The first book to detail the global impact of copper production in
Swansea, Wales, and how a major technological shift transformed the
British Isles into the world's most dynamic center of copper smelting.
Eighteenth-century Swansea, Wales, was to copper what nineteenth-century
Manchester was to cotton or twentieth-century Detroit to the automobile.
Beginning around 1700, Swansea became the place where a revolutionary
new method of smelting copper, later christened the Welsh Process,
flourished. Using mineral coal as a source of energy, Swansea's smelters
were able to produce copper in volumes that were quite unthinkable in
the old, established smelting centers of central Europe and Scandinavia.
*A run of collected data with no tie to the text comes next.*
(* ===== verification/EvrfChord.v ===== *)
(** * Exponentiation in the circuit (golden-evrf/paper.rs, module secp_secq)

    The chord-rule exponentiation of a point of the input curve: the public tables
    of a base, the prover's witness, and the gadget, which adds one point of a table
    per two bits of the exponent.  When no addition of the chain is exceptional,
    the gadget's result is exactly the coordinates of the power. *)

From Stdlib Require Import ZArith Lia Field Strings.Byte.
From stdpp Require Import prelude strings list_numbers.
From S2P Require Import Prelude CoreError Group Algebra TestSupport Cycle BpUtil InnerProduct ConstraintSystem Generators R1csProof Prover Verifier R1csSync CircuitLogic EvrfBits EvrfCurves.

Local Open Scope golden_scope.

(** ** Tables *)
Section tables.
Context {EC : EvrfCurves}.
#[local] Existing Instance gout_cycle | 0.

#[export] Instance gin_inhabited : Inhabited Gin := populate cpoint_identity.
#[export] Instance fp_inhabited : Inhabited Fp := populate 0.

Definition CHORD_CORRECTION_DOMAIN : list byte := bstr "golden-paper-evrf-chord-correction-v1".
Definition chord_correction_generator (X : Gin) : Gin :=
  hash_to_curve CHORD_CORRECTION_DOMAIN (compressed_as_bytes (point_compress X)).

Definition chord_cj (j lambda : nat) : Fq :=
  if Nat.eqb j 0 then 1
  else if Nat.ltb j lambda then fq_from_u64 2
  else 1 - fq_from_u64 (Z.of_nat (2 * lambda)).
(** The message, of [MESSAGE_BYTES] bytes, at the start of a 64-byte buffer. *)
Definition h_gin_buffer (msg : list byte) : list byte := msg ++ replicate (64 - length msg) x00.
Definition h_gin_1 (msg : list byte) : Gin := hash_to_curve H_GIN_1_DOMAIN (h_gin_buffer msg).
Definition h_gin_2 (msg : list byte) : Gin := hash_to_curve H_GIN_2_DOMAIN (h_gin_buffer msg).

(** The bits [0..n] of the canonical bytes. *)
Definition decompose_k_fp (k : Fp) (n : nat) : list bool :=
  let bytes := fp_to_repr k in
  (λ i,
    let byte_idx := (i / 8)%nat in
    let bit_idx := (i mod 8)%nat in
    Nat.ltb byte_idx (length bytes) &&
    (Z.land (Z.shiftr (byte_to_Z (nth byte_idx bytes x00)) (Z.of_nat bit_idx)) 1 =? 1)%Z) <$> seq 0 n.

(** The four 64-bit limbs of 32 little-endian bytes. *)
Definition repr_limbs (bytes : list byte) : list Z :=
  (λ i, le_value (take 8 (drop (i * 8) bytes))) <$> seq 0 4.
Definition fp_to_fq (fp : Fp) : Fq := fq_from_raw (repr_limbs (fp_to_repr fp)).
Definition fq_to_fp (fq : Fq) : Fp := fp_from_raw (repr_limbs (fq_to_repr fq)).
Definition Q_AS_FP : Fp :=
  fp_from_raw [0xbfd25e8cd0364141; 0xbaaedce6af48a03b; 0xfffffffffffffffe; 0xffffffffffffffff]%Z.
End model.

(** ** Conversions *)
Section conversions.
Context {EC : EvrfCurves} {ECL : EvrfCurveLaws}.
#[local] Existing Instance gout_cycle | 0.

Lemma decompose_k_fp_bits k n : decompose_k_fp k n = modulus_bit (fp_to_repr k) <$> seq 0 n.
Proof. done. Qed.
Lemma length_decompose_k_fp k n : length (decompose_k_fp k n) = n.
Proof. by rewrite decompose_k_fp_bits, length_fmap, length_seq. Qed.

Lemma bits_value_testbits m n :
  (0 ≤ m)%Z → bits_value ((λ j, Z.testbit m (Z.of_nat j)) <$> seq 0 n) = (m mod 2 ^ Z.of_nat n)%Z.
Proof.
  intros Hm. revert m Hm. induction n as [|n IH]; intros m Hm; [by rewrite Z.mod_1_r|].
  cbn [seq fmap list_fmap bits_value foldr].
  assert (E : ((λ j, Z.testbit m (Z.of_nat j)) <$> seq 1 n)
    = (λ j, Z.testbit (m / 2) (Z.of_nat j)) <$> seq 0 n).
  { rewrite <-fmap_S_seq, <-list_fmap_compose. apply list_fmap_ext. intros _ j _. cbn [compose].
    by rewrite Nat2Z.inj_succ, <-Z.div2_div, Z.div2_spec, Z.shiftr_spec by lia. }
  rewrite E. change (foldr _ 0%Z ?l) with (bits_value l). rewrite IH by (apply Z.div_pos; lia).
  rewrite Nat2Z.inj_succ, Z.pow_succ_r by lia. rewrite Z.rem_mul_r by lia.
  change (Z.of_nat 0) with 0%Z. by rewrite Z.bit0_mod.
Qed.

(** The bits are those of the canonical integer. *)
Lemma decompose_k_fp_value k :
  bits_value (decompose_k_fp k (K_BITS + 1)) = le_value (fp_to_repr k).
Proof.
  rewrite decompose_k_fp_bits.
  rewrite (list_fmap_ext _ (λ j, Z.testbit (le_value (fp_to_repr k)) (Z.of_nat j)) _)
    by (intros; apply modulus_bit_spec).
  pose proof (le_value_range (fp_to_repr k)) as Hr. unfold len in Hr. rewrite length_fp_to_repr in Hr.
  change (256 ^ Z.of_nat 32)%Z with (2 ^ 256)%Z in Hr.
  rewrite bits_value_testbits by lia. apply Z.mod_small. change (Z.of_nat (K_BITS + 1)) with 257%Z. lia.
Qed.
Lemma decompose_k_fp_image k : of_Z (bits_value (decompose_k_fp k (K_BITS + 1))) = k.
Proof. rewrite decompose_k_fp_value. apply fp_to_repr_value. Qed.
Lemma decompose_k_fp_below k :
  (bits_value (decompose_k_fp k (K_BITS + 1)) < le_value SECP256K1_BASE_MODULUS_LE)%Z.
Proof. rewrite decompose_k_fp_value. apply fp_to_repr_below. Qed.
Lemma parse_nested_commitment_Ok pre todo C e :
  (len (pre ++ todo) ≤ usize_MAX)%Z →
  parse_nested_commitment (pre ++ todo) (len pre) Allow = Ok (C, e) ↔
  ∃ (P : Gout) rest, todo = encoded P ++ rest ∧ C = point_compress P ∧ e = len (pre ++ encoded P).
Proof.
  intros Hu. unfold parse_nested_commitment. pose proof (gout_point_width (EC:=EC)) as Hw.
  split.
  - intros (e' & He%ok_or_Ok & E)%bind_Ok. unfold checked_add in He. case_bool_decide; [|done].
    injection He as <-. apply bind_Ok in E as (bs & Hb%ok_or_Ok & E).
    apply bind_Ok in E as (P & HP & [= <- <-]). apply (decode_point_Ok (C:=GoutStreamCurve)) in HP as [_ ->].
    rewrite get_range_app in Hb by done. case_bool_decide as Hin; [|done]. injection Hb as Hb.
    exists P, (drop (Z.to_nat (Z.of_nat COMPRESSED_BYTES)) todo).
    split; [by rewrite <-Hb, take_drop|]. split; [done|]. rewrite <-Hb.
    change (POINT_BYTES (ProofStreamCurve:=GoutStreamCurve)) with (Z.of_nat COMPRESSED_BYTES).
    unfold len in *. rewrite length_app, length_take. lia.
  - intros (P & rest & -> & -> & ->).
    change (encoded P) with (ps_encode_point (ProofStreamCurve:=GoutStreamCurve) P) in *.
    assert (Hl : len (ps_encode_point (ProofStreamCurve:=GoutStreamCurve) P)
      = POINT_BYTES (ProofStreamCurve:=GoutStreamCurve)) by apply len_encode_point.
    unfold checked_add. rewrite bool_decide_eq_true_2.
    2: { rewrite <-Hl. unfold len in *. rewrite !length_app in Hu. lia. }
    cbn [ok_or mbind result_bind]. rewrite get_range_app by done.
    rewrite bool_decide_eq_true_2 by (rewrite <-Hl; unfold len; rewrite length_app; lia).
    rewrite take_app_length' by (rewrite <-Hl; unfold len; lia). cbn [ok_or mbind result_bind].
    rewrite (proj2 (decode_point_Ok (C:=GoutStreamCurve) _ Allow P)) by (by split). cbn [mbind result_bind].
    rewrite <-Hl. do 2 f_equal. unfold len. rewrite length_app. lia.
Qed.
(* ===== verification/EvrfBatchedCircuit.v ===== *)
(** * The circuit of the batched dealer proof (golden-evrf/paper.rs, module secp_secq)

    The secret key of the dealer is decomposed once and exponentiates the public key
    of every receiver; the first coordinate of each shared point exponentiates the two
    hash bases of the message, the combination of the results is reduced modulo the
    group order, and the pad exponentiates the generator.  No value in between is
    public. *)

From Stdlib Require Import ZArith Lia Field Strings.Byte.
From stdpp Require Import prelude gmap strings list_numbers.
From S2P Require Import Prelude CoreError Group Algebra TestSupport Participant Transcript Cycle BpUtil InnerProduct ConstraintSystem Generators R1csProof Prover Verifier R1csSync CircuitLogic EvrfBits EvrfCurves EvrfToy EvrfChord ProofStream EvrfSigma EvrfOneReceiver EvrfOneReceiverProof EvrfBatchedStatement.

Local Open Scope golden_scope.

#[export] Program Instance byte_countable : Countable byte :=
  inj_countable' byte_to_Z byte_of_Z byte_of_to_Z.

Section model.
Context {EC : EvrfCurves} {ME : Merlin}.
#[local] Existing Instance gout_cycle | 0.

(** The table of the generator; a failure is a panic. *)
Definition shared_g_in_chord_precomp : option ChordPrecomp :=
  match precompute_chord (cpoint_generator (Cycle:=gin_cycle)) K_BITS with
  | Ok precomp => Some precomp
  | Err _ => None
  end.

(** ** Tables of the receivers' keys, by canonical encoding *)
Definition point_key (point : Gin) : list byte :=
  compressed_as_bytes (Cycle:=gin_cycle) (point_compress (Cycle:=gin_cycle) point).

Definition ReceiverChordPrecomps : Type := gmap (list byte) ChordPrecomp.
(** [entry(key).or_insert(point)]. *)
Definition insert_point (points : gmap (list byte) Gin) (rec : BatchedReceiverStatement)
    : gmap (list byte) Gin :=
  match points !! point_key (br_pkj rec) with
  | Some _ => points
  | None => <[point_key (br_pkj rec) := br_pkj rec]> points
  end.
Definition precomp_points (statements : list BatchedEvrfStatement) : gmap (list byte) Gin :=
  foldl insert_point ∅ (mjoin (be_receivers <$> statements)).
Definition ReceiverChordPrecomps_new (statements : list BatchedEvrfStatement)
    : Result ReceiverChordPrecomps :=
  tables ← traverse (λ '(key, point), precomp ← precompute_chord point K_BITS; Ok (key, precomp))
             (map_to_list (precomp_points statements));
  Ok (list_to_map tables).
Definition receiver_precomps_get (precomps : ReceiverChordPrecomps) (point : Gin) : Result ChordPrecomp :=
  ok_or ProofVerificationFailed (precomps !! point_key point).

(** ** One receiver *)
Record HiddenReceiverWitness := MkHiddenReceiverWitness {
  hw_sk_pkj : ChordWitness;
  hw_k_bits : list (option Fp);
  hw_t1 : ChordWitness;
  hw_t2 : ChordWitness;
  hw_reduce_q : Fp;
  hw_pad : Fp;
  hw_pad_bits : list (option Fp);
  hw_pad_commitment : ChordWitness;
}.

(** [shared_g_in_chord_precomp] is an argument here, as it may panic. *)
Definition build_hidden_receiver_slot (rec : BatchedReceiverStatement) (sk_bit_vars : list CSVariable)
    (sk_window_products : list CSVariable) (precomp_pkj precomp_h1 precomp_h2 precomp_g_in : ChordPrecomp)
    (beta : Fp) (witness : option HiddenReceiverWitness) : gadget unit :=
  '(s_x, _) ← chord_exponentiate_r1cs_with_result sk_bit_vars precomp_pkj sk_window_products None
                (hw_sk_pkj <$> witness);
  let verifier_k_bits := replicate (K_BITS + 1) None in
  let k_bits := match witness with Some w => hw_k_bits w | None => verifier_k_bits end in
  k_bit_vars ← bit_decompose s_x k_bits;
  k_window_products ← chord_window_products k_bit_vars;
  '(x_t1, _) ← chord_exponentiate_r1cs_with_result k_bit_vars precomp_h1 k_window_products None
                 (hw_t1 <$> witness);
  '(x_t2, _) ← chord_exponentiate_r1cs_with_result k_bit_vars precomp_h2 k_window_products None
                 (hw_t2 <$> witness);
  let r_lc := lc_add (var_mul x_t1 beta) (lc_from_variable x_t2) in
  pad_var ← allocate (hw_pad <$> witness);
  let reduce_assignment := hw_reduce_q <$> witness in
  '(reduce, reduce_right, reduce_out) ← allocate_multiplier ((λ bit, (bit, 1 - bit)) <$> reduce_assignment);
  _ ← constrain (var_sub reduce_right (lc_sub (lc_from_scalar 1) (lc_from_variable reduce)));
  _ ← constrain (lc_from_variable reduce_out);
  _ ← constrain (var_sub pad_var (lc_sub r_lc (var_mul reduce Q_AS_FP)));
  let verifier_pad_bits := replicate (K_BITS + 1) None in
  let pad_bits := match witness with Some w => hw_pad_bits w | None => verifier_pad_bits end in
  pad_bit_vars ← bit_decompose_q pad_var pad_bits;
  _ ← constrain_bits_lt_bound_when pad_bit_vars pad_bits SECP256K1_P_MINUS_Q_LE reduce;
  pad_window_products ← chord_window_products pad_bit_vars;
  match affine (br_pad_commitment rec) with
  | Err _ => fails R1CSVerificationError
  | Ok (pad_commitment_x, pad_commitment_y) =>
      _ ← chord_exponentiate_r1cs_with_result pad_bit_vars precomp_g_in pad_window_products
            (Some (pad_commitment_x, pad_commitment_y)) (hw_pad_commitment <$> witness);
      gret tt
  end.

Definition compute_hidden_receiver_witness (sk1 : Fq) (rec : BatchedReceiverStatement) (beta : Fp)
    (precomp_pkj precomp_h1 precomp_h2 precomp_g_in : ChordPrecomp) : Result HiddenReceiverWitness :=
  let sj := br_pkj rec ⊙ sk1 in
  '(s_x, _) ← affine sj;
  let k_bool_bits := decompose_k_fp s_x (K_BITS + 1) in
  let k_bits := bit_options k_bool_bits in
  t1_witness ← chord_compute_witness_precomputed k_bool_bits precomp_h1;
  t2_witness ← chord_compute_witness_precomputed k_bool_bits precomp_h2;
  '(t1_x, _) ← ok_or ProofVerificationFailed (last (checkpoint_coords t1_witness));
  '(t2_x, _) ← ok_or ProofVerificationFailed (last (checkpoint_coords t2_witness));
  let r := beta * t1_x + t2_x in
  let pad_fq := fp_to_fq r in
  let pad := fq_to_fp pad_fq in
  let reduce_q := if bool_decide (pad = r) then 0 else 1 in
  let pad_commitment := gin_mul_generator pad_fq in
  if negb (same_encoding (C:=gin_cycle) pad_commitment (br_pad_commitment rec))
  then Err ProofVerificationFailed
  else
    let sk_bits := decompose_k_fp (fq_to_fp sk1) (K_BITS + 1) in
    let pad_bool_bits := decompose_k_fp pad (K_BITS + 1) in
    sk_pkj ← chord_compute_witness_precomputed sk_bits precomp_pkj;
    pad_commitment ← chord_compute_witness_precomputed pad_bool_bits precomp_g_in;
    Ok (MkHiddenReceiverWitness sk_pkj k_bits t1_witness t2_witness reduce_q pad
          (bit_options pad_bool_bits) pad_commitment).

End model.

(** ** Bits of an integer *)
Definition bits_of (z : Z) : list bool := (λ j, Z.testbit z (Z.of_nat j)) <$> seq 0 (K_BITS + 1).
Lemma length_bits_of z : length (bits_of z) = (K_BITS + 1)%nat.
Proof. unfold bits_of. by rewrite length_fmap, length_seq. Qed.
Lemma bits_value_testbit bs j :
  Z.testbit (bits_value bs) (Z.of_nat j) = default false (bs !! j).
Proof.
  revert j. induction bs as [|b bs IH]; intros j; [by rewrite Z.testbit_0_l|].
  cbn [bits_value foldr]. change (foldr _ 0%Z bs) with (bits_value bs).
  rewrite Z.add_comm. destruct j as [|j].
  - cbn [lookup list_lookup default from_option id]. destruct b; cbn [Z.b2z];
      [apply Z.testbit_odd_0|rewrite Z.add_0_r; apply Z.testbit_even_0].
  - rewrite Nat2Z.inj_succ. destruct b; cbn [Z.b2z];
      [rewrite Z.testbit_odd_succ by lia|rewrite Z.add_0_r, Z.testbit_even_succ by lia]; apply IH.
Qed.
Lemma bits_of_value bs : length bs = (K_BITS + 1)%nat → bits_of (bits_value bs) = bs.
Proof.
  intros Hl. apply list_eq_same_length with (K_BITS + 1)%nat; [done|by rewrite length_bits_of|].
  intros i x y Hi Hx Hy. unfold bits_of in Hx. rewrite list_lookup_fmap, lookup_seq_lt in Hx by done.
  injection Hx as <-. by rewrite bits_value_testbit, Hy.
Qed.
Lemma bits_value_of z : (0 ≤ z < 2 ^ Z.of_nat (K_BITS + 1))%Z → bits_value (bits_of z) = z.
Proof.
  intros Hz. apply Z.bits_inj'. intros j Hj. rewrite <-(Z2Nat.id j) by done. rewrite bits_value_testbit.
  destruct (Nat.lt_ge_cases (Z.to_nat j) (K_BITS + 1)) as [Hlt|Hge].
  - unfold bits_of. by rewrite list_lookup_fmap, lookup_seq_lt.
  - rewrite lookup_ge_None_2 by (by rewrite length_bits_of). cbn [default from_option]. symmetry.
    destruct (Z.eq_dec z 0%Z) as [->|Hne]; [apply Z.testbit_0_l|].
    apply Z.bits_above_log2; [lia|]. apply Z.log2_lt_pow2; [lia|].
    eapply Z.lt_le_trans; [apply Hz|]. apply Z.pow_le_mono_r; lia.
Qed.

Abbreviation modulus_p := (le_value SECP256K1_BASE_MODULUS_LE).
Abbreviation modulus_q := (le_value SECP256K1_SCALAR_MODULUS_LE).
Lemma moduli : (0 < modulus_q < modulus_p)%Z ∧ (modulus_p < 2 * modulus_q)%Z ∧
  (modulus_p = modulus_q + le_value SECP256K1_P_MINUS_Q_LE)%Z ∧
  (modulus_p < 2 ^ Z.of_nat (K_BITS + 1))%Z.
Proof. by vm_compute. Qed.
Lemma mod_once r :
  (0 ≤ r < modulus_p)%Z → (r mod modulus_q)%Z = if (r <? modulus_q)%Z then r else (r - modulus_q)%Z.
Proof.
  pose proof moduli as (Hq & H2 & _). intros Hr. destruct (Z.ltb_spec r modulus_q) as [Hlt|Hge].
  - apply Z.mod_small. lia.
  - symmetry. apply Z.mod_unique_pos with 1%Z; lia.
Qed.

(** ** What the circuit of a receiver states *)
Section slot.
Context {EC : EvrfCurves} {ECL : EvrfCurveLaws} {ME : Merlin}.
#[local] Existing Instance gout_cycle | 0.
Add Field slot_field : (scalar_field_theory (F:=Fp)).

(** [z] is a canonical integer of [x]: in a field of as many elements as the modulus
    there is only one. *)
Definition represents (z : Z) (x : Fp) : Prop := (0 ≤ z < modulus_p)%Z ∧ of_Z z = x.
(** The prover's witness of a power exists: no addition of the chain is exceptional. *)
Definition chord_exists (P : Gin) (z : Z) (pc : ChordPrecomp) : Prop :=
  ∃ wit, chord_computed P (bits_of z) pc wit.
(* ===== verification/EvrfBatchedProof.v ===== *)
(** * The batched dealer proof (golden-evrf/paper.rs, module secp_secq)

    One R1CS proof for all receivers of a dealer, nested in a stream that has absorbed
    the statement, and followed by a proof of the constant term of the dealer's
    polynomial; its verifier, and the verifier of several proofs at once. *)

From Stdlib Require Import ZArith Lia Field Strings.Byte.
From stdpp Require Import prelude gmap strings list_numbers.
From S2P Require Import Prelude CoreError Group Algebra TestSupport Sampling Participant Transcript Cycle BpUtil InnerProduct ConstraintSystem Generators R1csProof Prover Verifier R1csSync R1csVerify R1csComplete BatchVerify CircuitLogic R1csOnePhase EvrfBits EvrfCurves EvrfToy EvrfChord ProofStream EvrfSigma EvrfOneReceiver EvrfOneReceiverProof EvrfOneReceiverComplete EvrfBatchedStatement EvrfBatchedCircuit.

Local Open Scope golden_scope.

(** [ChaCha20Rng]: a generator and its seeding. *)
Class ChaCha20 := {
  ChaCha20Rng : Type;
  chacha_rng :: CryptoRngCore ChaCha20Rng;
  from_seed : list byte → ChaCha20Rng;
}.

Section model.
Context {EC : EvrfCurves} {ME : Merlin}.
#[local] Existing Instance gout_cycle | 0.

(** A piece of the circuit, with the errors of the constraint system mapped to one. *)
Definition run_r1cs {St A} `{!ConstraintSystem St} (g : gadget A) (st : St)
    : result (option CoreError) (A * St) :=
  match run_circuit g st with
  | Some (Ok a, st) => Ok (a, st)
  | Some (Err _, _) => Err (Some ProofVerificationFailed)
  | None => Err None
  end.

(** ** Proving *)
Section prove.
Context `{CryptoRngCore R}.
After some tentative first steps, the Swansea district became a smelting
center of European, then global, importance. Between the 1770s and the
1840s, the Swansea district routinely produced one-third of the world's
smelted copper, sometimes more.
In Swansea Copper, Chris Evans and Louise Miskell trace the history of
copper making in Britain from the late seventeenth century, when the
Welsh Process transformed Britain's copper industry, to the 1890s, when
Swansea's reign as the dominant player in the world copper trade entered
an absolute decline. Moving backward and forward in time, Evans and
Miskell begin by examining the place of copper in baroque Europe,
surveying the productive landscape into which Swansea Copper erupted and
detailing the means by which it did so. They explain how Swansea copper
achieved global dominance in the years between the Seven Years' War and
Waterloo, explore new commercial regulations that allowed the
importation to Britain of copper ore from around the world, and connect
the rise of the copper trade to the rise of the transatlantic slave
trade. They also examine the competing rise of the post-Civil War US
copper industry.
Whereas many contributions to global history focus on high-end consumer
goods--Chinese ceramics, Indian cottons, and the like--Swansea Copper
examines a producer good, a metal that played a key role in supporting
new technologies of the industrial age, like steam power and
electricity. Deftly showing how deeply mineral history is ingrained in
the history of the modern world, Evans and Miskell present new research
not just on Swansea itself but on the places its copper industry
affected: mining towns in Cuba, Chile, southern Africa, and South
Australia. This insightful book will be of interest to anyone concerned
with the historical roots of globalization and the Industrial Revolution
as a global phenomenon.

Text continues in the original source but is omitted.